One question however remains to be addressed. Why does the unfolding occur only at pH 8 and 9? We suggest that because of the apparent location of PPIX, the photoinduced unfolding may not be related directly to the Tanford transition of BLG⁵² but rather to the combination of a decreased stability of the protein at alkaline pH^53,54 and an increased photoactivity of PPIX at higher pH (Figure 3). A lesser stability (with weakening of intramolecular hydrogen bonds) of BLG at alkaline pH has been suggested,⁵³ and it renders the protein more susceptible to exogenous modifications such as the ones produced by the irradiation of a ligand. On the other hand, PPIX photophysics and photochemistry is also pH-dependent as shown by the larger bleaching of PPIX at alkaline pH (Figure 3).
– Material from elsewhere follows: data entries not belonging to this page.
(* ===== verification/Server.v ===== *)
(** * Server: choosing the engine and the main program of libtpevent

    Models net/libtpevent/src/server.hpp, server.cpp and main.cpp. *)

From S2P Require Import Prelude Posix Text Options Engine.
From S2P Require SelectEngine PollEngine AsyncPoll AsyncSystem.

(** The object an Engine pointer points to, with its class. *)
Inductive engine_object : Type :=
  | ASelectEngine (listener : Z)
  | AnAsyncPollEngine (listener : Z)
  | APollEngine (listener : Z).

Section Server.
Context {Os : OS} {T : Type}.
Context (boost_split : bytes → bytes → list bytes).
Context (boost_starts_with : bytes → bytes → bool).

(** The case of engine_t::EPOLL names a constant that options.hpp does not
    declare; it is left out, as on __APPLE__. *)
Definition get_engine (type : engine_t) (port : Z) (async : bool) : M (net T) engine_object :=
  match type with
  | SELECT => let! l := Engine_ctor port in ret (ASelectEngine l)
  | POLL =>
      if async then let! l := Engine_ctor port in ret (AnAsyncPollEngine l)
      else let! l := Engine_ctor port in ret (APollEngine l)
  | UNKNOWN => throw (logic_error "unknown engine type")
  end.

Definition Server_ctor (opt : Options) : M (net T) engine_object :=
  let! p := local opt (let! e := engine in let! p := port in let! a := async in ret (e, p, a)) in
  let '((e, p, a), _) := p in
  get_engine e p a.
However, to confirm this, we are currently undertaking studies of the photochemical intermediates formed upon irradiation of the PPIX/BLG complex.

Conclusions

Our results show that porphyrins such as PPIX are indeed capable of modifying the structure of nonspecific proteins upon irradiation of the Soret band. Although more detailed mechanistic studies are necessary, these results suggest that (i) phototoxicity of porphyrins may proceed through direct reaction with target proteins and (ii) porphyrins may be used to trigger conformational changes useful for the investigation of protein folding/unfolding mechanisms. The unfolding mechanism is not O₂-dependent; therefore, a direct charge transfer between the porphyrin and one amino acid in the binding site is the likely cause of the conformational change rather than a more trivial oxidation produced by PPIX-sensitized singlet oxygen. The fact that the mechanism of photoinduced conformational change does not depend on O₂ is extremely important for future development of porphyrin-induced conformational changes of proteins in biomedical applications and in proteomics.